2009 World Twenty20: When Pakistan Emerged from Darkness

June 21, 2009. If ever Pakistan's survival depended on a cricket match, this was the day. Ostracised by the cricketing world after the attack on the Sri Lankan team in Lahore just months earlier, Pakistan were fighting a battle on many fronts when they arrived in England for the 2009 World Twenty20.
The players were still reeling in the aftermath of the Lahore tragedy. What was to become of Pakistan cricket? Will an international team tour the country ever again? Will Pakistan be able to pull itself out of the darkness of March 3? Will the Sri Lankans be able to forgive?

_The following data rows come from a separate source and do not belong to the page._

Lemma crossover_pass_Ok CXPB h offspring s :
  Forall (λ r, is_Some (h !! r)) offspring →
  ∃ h' s' log, crossover_pass CXPB h offspring s = Ok (h', s', log) ∧
               length h' = length h.
Proof.
  intros Hlive. rewrite Forall_forall in Hlive. unfold crossover_pass.
  destruct (foldM_total (λ acc, length acc.1.1 = length h) (cx_step CXPB)
              (adjacent_pairs offspring) (h, s, [])) as ([[h' s'] log] & Hfold & Hlen).
  - done.
  - intros [[h1 s1] log1] [c1 c2] Hp Hlen. simpl in Hlen.
    destruct (adjacent_pairs_elem offspring _ Hp) as [Hc1 Hc2]. simpl in *.
    destruct (cx_step_Ok CXPB h1 s1 log1 c1 c2) as [[[h2 s2] log2] Hstep].
    { apply lookup_lt_is_Some. rewrite Hlen. apply lookup_lt_is_Some. auto. }
    { apply lookup_lt_is_Some. rewrite Hlen. apply lookup_lt_is_Some. auto. }
    eexists. split; [done|]. simpl.
    destruct (cx_step_frame _ _ _ _ _ _ _ _ _ Hstep) as [-> _]. done.
  - by exists h', s', log.
Qed.

Lemma mutation_pass_Ok MUTPB h offspring s :
  Forall (λ r, is_Some (h !! r)) offspring →
  ∃ h' s' log, mutation_pass MUTPB h offspring s = Ok (h', s', log) ∧
               length h' = length h.
Proof.
  intros Hlive. rewrite Forall_forall in Hlive. unfold mutation_pass.
  destruct (foldM_total (λ acc, length acc.1.1 = length h) (mut_step MUTPB)
              offspring (h, s, [])) as ([[h' s'] log] & Hfold & Hlen).
  - done.
  - intros [[h1 s1] log1] r Hr Hlen. simpl in Hlen.
    destruct (mut_step_Ok MUTPB h1 s1 log1 r) as [[[h2 s2] log2] Hstep].
    { apply lookup_lt_is_Some. rewrite Hlen. apply lookup_lt_is_Some. auto. }
    eexists. split; [done|]. simpl.
    destruct (mut_step_frame _ _ _ _ _ _ _ _ Hstep) as [-> _]. done.
  - by exists h', s', log.
Qed.

Lemma variation_Ok CXPB MUTPB h pop s :
  Forall (λ r, is_Some (h !! r)) pop →
  ∃ h3 offspring s3 t,
    variation CXPB MUTPB h pop s = Ok (h3, offspring, s3, t) ∧
    length offspring = length pop.
Proof.
  intros Hlive. unfold variation.
  destruct (select_and_clone_Ok h pop s Hlive) as (h1 & off & s1 & Hsel & Hlen).
  destruct (select_and_clone_offspring _ _ _ _ _ _ Hsel) as (_ & Hlive1 & _).
  rewrite Hsel. simpl.
  destruct (crossover_pass_Ok CXPB h1 off s1 Hlive1) as (h2 & s2 & m & -> & Hlen2).
  simpl.
  destruct (mutation_pass_Ok MUTPB h2 off s2) as (h3 & s3 & u & -> & Hlen3).
  { eapply Forall_impl; [exact Hlive1|]. intros r.
    rewrite !lookup_lt_is_Some. lia. }
  simpl. by eexists _, _, _, _.
Qed.

(** With a selector that honours its contract, a generation from a
    population of live objects runs to completion, whatever [CXPB] and
    [MUTPB] are. *)
Lemma generation_Ok CXPB MUTPB st :
  Forall (λ r, is_Some (heap st !! r)) (pop st) → pop st ≠ [] →
  ∃ st', generation CXPB MUTPB st = Ok st' ∧ length (pop st') = length (pop st).
Proof.
  intros Hlive Hne. unfold generation.
  destruct (variation_Ok CXPB MUTPB (heap st) (pop st) (rng st) Hlive)
    as (h3 & off & s3 & t & Hvar & Hlen).
  destruct (variation_offspring _ _ _ _ _ _ _ _ _ Hvar) as [_ Hlive3].
  rewrite Hvar. simpl.
  destruct (reevaluate_spec h3 off Hlive3) as (h4 & Hre & _ & _).
  pose proof (reevaluate_valid _ _ _ _ Hlive3 Hre) as Hval.
  rewrite Hre. simpl.
  destruct (gather_fits_Ok _ _ Hval) as [fits Hfits]. rewrite Hfits. simpl.
  destruct (stats_Ok float_pow fits) as [rep ->].
  { apply gather_fits_valid in Hfits as [_ Hlen'].
    destruct fits; [|done]. simpl in Hlen'. destruct (pop st); [done|].
    simpl in Hlen. lia. }
  simpl. eexists. split; [done|]. done.
Qed.

(** With such a selector the loop also ends normally: no exception is
    raised on the way. *)
Lemma evolve_returns CXPB MUTPB fuel st :
  consistent st → pop st ≠ [] → 1000 ≤ fuel + g st →
  ∃ st', evolve CXPB MUTPB fuel st = Some (Ok st').
Proof.
  revert st. induction fuel as [|fuel IH]; intros st Hcons Hne Hfuel.
  - destruct (evolve_terminates CXPB MUTPB 0 st Hfuel) as (r & Hev & _).
    rewrite Hev. simpl in Hev. destruct Hcons as [_ Hfits].
    apply gather_fits_valid in Hfits as [_ Hlen].
    unfold continue in Hev. destruct (fits st) as [|v vs] eqn:Hf.
    { destruct (pop st); [done|]. simpl in Hlen. lia. }
    simpl in Hev. destruct (_ && _); [done|]. injection Hev as <-. eauto.
  - cbn [evolve]. pose proof Hcons as [Hval Hfits].
    apply gather_fits_valid in Hfits as [_ Hlen].
    unfold continue. destruct (fits st) as [|v vs] eqn:Hf.
    { destruct (pop st); [done|]. simpl in Hlen. lia. }
    simpl. destruct (_ && _) eqn:Hc; [|eauto].
    apply andb_true_iff in Hc as [_ Hg%Nat.ltb_lt].
    destruct (generation_Ok CXPB MUTPB st) as (st1 & Hgen & Hlen1); [|done|].
    { eapply Forall_impl; [exact Hval|]. by intros r (ind & -> & _). }
    rewrite Hgen. apply IH.
    + by eapply generation_consistent.
    + intros Hnil. rewrite Hnil in Hlen1. destruct (pop st); [done|]. simpl in Hlen1. lia.
    + destruct (generation_counter _ _ _ _ Hgen) as [-> _]. lia.
Qed.

Lemma main_returns fuel s :
  1000 ≤ fuel → ∃ st, main fuel s = Some (Ok st).
Proof.
  intros Hfuel. unfold main.
  destruct (initial_Ok s) as (st0 & -> & Hcons & Hlen).
  apply evolve_returns; [done| |lia].
  intros Hnil. by rewrite Hnil in Hlen.
Qed.

End Progress.

(** ** Pairing in the crossover pass *)





(** ** The reference instance honours the selector contract *)

Lemma draw_position_lcg (n : nat) (s : Z) :
  0 < n → (draw_position lcg_randint n s).1 < n.
Proof.
  intros Hn. unfold draw_position, lcg_randint. simpl.
  pose proof (Z.mod_pos_bound (lcg_next s / 65536) (Z.of_nat n - 1 - 0 + 1)) as Hb.
  lia.
Qed.

Lemma better_range (inds : list Individual) (i j n : nat) :
  i < n → j < n → better inds i j < n.
Proof.
  intros Hi Hj. unfold better.
  destruct (inds !! i) as [a|]; [|done]. destruct (inds !! j) as [b|]; [|done].
  by destruct (tuple_lt (wvalues a) (wvalues b)).
Qed.

Lemma tournament_range (inds : list Individual) (t best : nat) (s : Z) :
  best < length inds →
  (tournament lcg_randint inds t best s).1 < length inds.
Proof.
  revert best s. induction t as [|t IH]; intros best s Hbest; cbn [tournament]; [done|].
  pose proof (draw_position_lcg (length inds) s) as Hdraw.
  destruct (draw_position lcg_randint (length inds) s) as [i s1]. simpl in Hdraw.
  apply IH. apply better_range; [done|]. apply Hdraw. lia.
Qed.

Lemma spec_selTournament_length (ts : nat) (inds : list Individual) (k : nat) (s : Z) :
  length (spec_selTournament lcg_randint ts inds k s).1 = k.
Proof.
  revert s. induction k as [|k IH]; intros s; cbn [spec_selTournament]; [done|].
  destruct (draw_position lcg_randint (length inds) s) as [first s1].
  destruct (tournament lcg_randint inds (ts - 1) first s1) as [winner s2].
  specialize (IH s2).
  destruct (spec_selTournament lcg_randint ts inds k s2) as [rest s3].
  simpl in *. by rewrite IH.
Qed.

Lemma spec_selTournament_range (ts : nat) (inds : list Individual) (k : nat) (s : Z) :
  inds ≠ [] →
  Forall (λ i, i < length inds) (spec_selTournament lcg_randint ts inds k s).1.
Proof.
  intros Hne. assert (Hpos : 0 < length inds) by (destruct inds; [done|simpl; lia]).
  revert s. induction k as [|k IH]; intros s; cbn [spec_selTournament]; [constructor|].
  pose proof (draw_position_lcg (length inds) s Hpos) as Hdraw.
  destruct (draw_position lcg_randint (length inds) s) as [first s1]. simpl in Hdraw.
  pose proof (tournament_range inds (ts - 1) first s1 Hdraw) as Hwin.
  destruct (tournament lcg_randint inds (ts - 1) first s1) as [winner s2].
  specialize (IH s2).
  destruct (spec_selTournament lcg_randint ts inds k s2) as [rest s3].
  simpl in *. by constructor.
Qed.

#[global] Instance lcg_selector : SelectorContract lcg_tools.
Proof.
  split.
  - apply spec_selTournament_length.
  - apply spec_selTournament_range.
Qed.

(** ** Two runs side by side *)

Lemma same_outcome_bind {A1 A2 B1 B2} (R : A1 → A2 → Prop) (R' : B1 → B2 → Prop)
    (m1 : result A1) (m2 : result A2) (f1 : A1 → result B1) (f2 : A2 → result B2) :
  same_outcome R m1 m2 →
  (∀ a b, R a b → same_outcome R' (f1 a) (f2 b)) →
  same_outcome R' (m1 ≫= f1) (m2 ≫= f2).
Proof. destruct m1, m2; simpl; auto; done. Qed.

Lemma same_outcome_impl {A B} (R R' : A → B → Prop) (m1 : result A) (m2 : result B) :
  same_outcome R m1 m2 → (∀ a b, R a b → R' a b) → same_outcome R' m1 m2.
Proof. destruct m1, m2; simpl; auto. Qed.

Lemma foldM_sim {A1 A2 B1 B2} (R : A1 → A2 → Prop) (E : B1 → B2 → Prop)
    (f1 : A1 → B1 → result A1) (f2 : A2 → B2 → result A2)
    (l1 : list B1) (l2 : list B2) (acc1 : A1) (acc2 : A2) :
  Forall2 E l1 l2 → R acc1 acc2 →
  (∀ a1 a2 x1 x2, R a1 a2 → E x1 x2 → same_outcome R (f1 a1 x1) (f2 a2 x2)) →
  same_outcome R (foldM f1 l1 acc1) (foldM f2 l2 acc2).
Proof.
  intros HF. revert acc1 acc2.
  induction HF as [|x1 x2 l1 l2 Hx _ IH]; intros acc1 acc2 Hacc Hstep; simpl.
  - done.
  - eapply same_outcome_bind; [by apply Hstep|]. intros a b Hab. by apply IH.
Qed.

Lemma forM_sim {A1 A2 B1 B2} (R : B1 → B2 → Prop)
    (f1 : A1 → result B1) (f2 : A2 → result B2) (l1 : list A1) (l2 : list A2) :
  Forall2 (λ x1 x2, same_outcome R (f1 x1) (f2 x2)) l1 l2 →
  same_outcome (Forall2 R) (forM f1 l1) (forM f2 l2).
Proof.
  induction 1 as [|x1 x2 l1 l2 Hx _ IH]; simpl.
  - constructor.
  - eapply same_outcome_bind; [exact Hx|]. intros y1 y2 Hy.
    eapply same_outcome_bind; [exact IH|]. intros ys1 ys2 Hys. simpl.
    by constructor.
Qed.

For a cricket team, these were perhaps too many extras to deal with as the tournament kicked off on June 2.
Nineteen days later it was these very two teams, Pakistan and Sri Lanka, who strode out to the center for their respective national anthems in the final at Lord's. Neither deserved to lose.
But as maverick star Shahid Afridi struck his Vitruvian Man pose at the end of a tense Sunday evening, cricket had served a greater purpose. Pakistan lifted the trophy but Sri Lanka had not lost. It was cricket's defining moment - it was more than just a game.
The Bible of Cricket, Wisden, put it aptly:
Now came a high every bit as uplifting as winning the 1992 World Cup - perhaps more so given the world's unwillingness to travel to Pakistan in the wake of the Lahore terrorist atrocity in March, an attack which injured seven Sri Lankan cricketers. The victorious captain Younis Khan made an impassioned plea for international cricket to return to Pakistan, as well as announcing his immediate retirement from Twenty20 internationals.